The European Central Bank has cut interest rates four times in the past year, and investors expect three or four more moves in 2025, as inflation, now at 2.4%, could move towards the ECB's 2% target in the coming months despite… Fluctuations in the global economy.
Speaking at a Goldman Sachs event in Hong Kong, Lin said the big change will be in services inflation, the largest single item in the consumer price basket, which has been stuck at around 4% for most of last year with the overall figure kept high despite The significant decline in energy and imported goods.
“We believe services inflation will decline slightly in the coming months,” Lin said.
Lin added that the slowdown in wage growth is likely to be the biggest contributor to limiting service price increases, but companies are also seeing less cost pressures.
However, because the outlook is fraught with risks, including global trade tensions, the ECB is unable to make an explicit commitment to further interest rate cuts, Lane said.

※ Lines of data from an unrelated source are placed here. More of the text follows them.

(** ** Example: a server of mail with a tool and a plain rule *)

(** Expressions that are texts for a truth value. *)
Definition demo_cel : Cel :=
  {| cel_ast := bool; cel_Compile s := if s =? "true" then Some true else if s =? "false" then Some false else None;
     cel_is_bool _ := true; cel_Program b := Some (fun _ => Some (Some b)) |}.

Definition demo_parse (s : string) : option URL :=
  if s =? "https://mail" then Some {| url_Scheme := "https"; url_Opaque := ""; url_User := None; url_Host := "mail"; url_Path := ""; url_Fragment := "" |}
  else if s =? "https://files" then Some {| url_Scheme := "https"; url_Opaque := ""; url_User := None; url_Host := "files"; url_Path := ""; url_Fragment := "" |}
  else if s =? "https://mail/rpc" then Some {| url_Scheme := "https"; url_Opaque := ""; url_User := None; url_Host := "mail"; url_Path := "/rpc"; url_Fragment := "" |}
  else None.

Definition demo_rule : ResourceAccessRule :=
  {| rule_Tool := None; rule_ResourceType := "mailbox"; rule_Relation := "read"; rule_Scopes := ["mail"];
     AuthorizationDetailType := ""; RequiresApprovedOperation := false;
     rule_Condition := Some {| DenyWhen := "false"; RequireApprovalWhen := ""; ApprovalDetailType := "" |};
     rule_Limits := [{| By := [ResourceAccessLimitByAgent]; limit_MaxRequests := 2; limit_WindowSeconds := 60 |}];
     TokenExchangeResources := ["https://files"] |}.

Definition demo_send : ResourceAccessRule :=
  {| rule_Tool := Some {| tool_ID := "t1"; AssignmentResourceID := ""; tool_Name := "send"; DisplayName := "Send";
                          ResourceIDArgument := "" |};
     rule_ResourceType := "idmagic_mcp_operation"; rule_Relation := "invoke"; rule_Scopes := ["mail"];
     AuthorizationDetailType := "mail_send"; RequiresApprovedOperation := true; rule_Condition := None;
     rule_Limits := []; TokenExchangeResources := [] |}.

Definition demo_mail_server : ResourceServer :=
  {| srv_mcp := {| mcp_Resource := "https://mail"; mcp_Scopes := ["mail"]; mcp_State := McpResourceServerActive |};
     srv_TenantID := "acme"; srv_ID := "srv"; srv_Name := "Mail"; srv_ClientID := "gateway";
     AccessRules := [demo_rule; demo_send]; srv_CreatedAt := 1%Z; srv_UpdatedAt := 1%Z |}.

Lemma demo_mail_valid : validateAccessRules demo_cel demo_parse demo_mail_server = Ok tt.
Proof. vm_compute. reflexivity. Qed.

Lemma validated_rules_witness :
  ToolRuleFor demo_mail_server "send" = Some demo_send /\ RuleFor demo_mail_server "mailbox" "read" = Some demo_rule.
Proof.
  destruct (validated_rules demo_cel demo_parse demo_mail_server demo_mail_valid) as [H _].
  split.
  - destruct (H demo_send) as (_ & H1 & _); [right; left|exact H1].
  - destruct (H demo_rule) as (_ & H1); [left|exact H1].
Defined.
(** A registered server learns nothing from an operation that it did not
    register: whatever the token, the holder and the relations are, every answer
    is the one denial [operation_not_registered], and the whole run, its events
    included, is the same for all states of the relations. *)
Theorem unregistered_tells_nothing {C} (ev : Evaluator) (d : ResourceAccessDeps transition_error C) tenantID in_ now grant
    find checker check server s :
  rd_Servers d = Some find -> rd_Relations d = Some checker -> find (rr_TenantID in_) (rr_ClientID in_) = Ok (Some server) ->
  op_Registered (resolveResourceOperation ev server in_) = false ->
  (forall decision, (evaluate ev d tenantID in_ now grant s).1.1 = Ok decision -> decision = denyResourceAccess ReasonOperationNotRegistered) /\
  evaluate ev (with_relations check d) tenantID in_ now grant s = evaluate ev d tenantID in_ now grant s.
Proof.
  intros Hf Hc Hs Hr. split.
  - intros decision. destruct (evaluate _ _ _ _ _ _ s) as [[r s'] w] eqn:Hrun. simpl. intros ->.
    apply EvaluateResourceAccess_run in Hrun as [(_ & _ & e & [=])|(find' & introspect & checker' & server' & E1 & _ & _ & E2 & _ & audit & w1 & Hrun & _)].
    rewrite Hf in E1. injection E1 as <-. rewrite Hs in E2. injection E2 as <-.
    unfold evaluateForServer in Hrun. rewrite Hr in Hrun. simpl in Hrun. apply eff_bind_Ok in Hrun as (x & s1 & w2 & w3 & Hst & Hx & _).
    apply unregistered_denied in Hst as [audit' ->]; [|done]. unfold eff_ret in Hx. by injection Hx as <- _ _ _.
  - unfold EvaluateResourceAccess. simpl. rewrite Hf, Hc. destruct (rd_Tokens d) as [introspect|]; [|done].
    unfold eff_bind at 1, lift. symmetry. unfold eff_bind at 1, lift. rewrite Hs. simpl. destruct (srv_IsActive server); [|done]. simpl.
    unfold eff_bind at 1. symmetry. unfold eff_bind at 1.
    replace (evaluateForServer ev (with_relations check d) tenantID find introspect check server (resolveResourceOperation ev server in_) now grant s)
      with (evaluateForServer ev d tenantID find introspect checker server (resolveResourceOperation ev server in_) now grant s); [done|].
    unfold evaluateForServer. rewrite Hr. simpl. unfold eff_bind.
    by rewrite with_relations_stages, (unregistered_stages _ _ _ _ _ checker _ _ _ _ check s Hr).
Qed.

(** ** Sequences of evaluations *)

Inductive evaluated : AccessStore -> AccessStore -> Prop :=
| evaluated_one {C} (ev : Evaluator) (d : ResourceAccessDeps transition_error C) tenantID in_ now grant s r s' w :
    evaluate ev d tenantID in_ now grant s = (r, s', w) -> evaluated s s'.

(** The request of the operation differs in its target only. *)

(** The key that holds the right of an approval. *)
Definition right_held (id key : string) (s : AccessStore) : Prop :=
  exists p r u, by_id id (as_approvals s) = Some (p, r) /\ ap_Use r = Some u /\ KeyHash u = key.
Definition jag_reject {A} (code description : string) : flow A :=
  do! emit (IdJagRejected now tenantID clientID stage code) in eff_fail (NewOAuthError code description).

(** An error of the protocol is rejected, another one passed on. *)
Definition jag_rejecting {A} (m : flow A) : flow A := fun s =>
  match m s with
  | (Err (OAuthError code text), s1, w1) => let '(r, s2, w2) := jag_reject (A := A) code text s1 in (r, s2, (w1 ++ w2)%list)
  | other => other
  end.
End rejections.

(** *** Issue *)

(** What the guard of an agent reads, and its two operations: [Precheck] and
    [Confirm] on its own state. *)
Record IssuanceGuard := {
  ig_Precheck : string -> list string -> list string -> list AuthorizationDetail -> S -> result (failure E) unit * S;
  ig_Confirm : string -> S -> S;
}.

Record IssueIDJAGDeps := {
  ii_Guard : option IssuanceGuard;
  ii_ClientRepo : string -> string -> result E (option C);
  ii_FindBySub : string -> result E (option U);
  ii_ListIssuePolicies : string -> result E (list CrossAppAccessIssuePolicy);
  ii_VerifyIDToken : string -> option IDTokenAssertion;
  ii_SignIDJAG : IDJAGInput -> result E (string * string);
  ii_TTLSeconds : Z;
  ii_ApplicationAccess : option (string -> IDTokenAssertion -> result E bool);
  ii_UserEpochs : option (string -> string -> result E (option Time));
  ii_Agents : idJagAgentDeps;
}.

“From our perspective, saying this is where we think the future interest rate path will be would convey a sense of certainty that we don't feel,” Lane said.
While Lane's comments are among the most cautious, most ECB policymakers, including Christine Lagarde, the bank's president, have made it clear that further interest rate cuts are likely and that the question is only a matter of the timing and size of future steps.
Speaking of consumer caution, the key conundrum facing policymakers, Lin claimed that households are likely to reduce their unusually high savings rates, but only moderately.
The household savings rate was 15.3% in the third quarter of last year, well above the 12% to 13% range before the pandemic, leading to lower overall consumption and weak economic growth.
However, improving real incomes and lower interest rates on bank deposits are likely to boost spending, even if geopolitical tensions continue to weigh on sentiment.
“So, we think this (high savings rate) will decrease, but not significantly,” Lin said.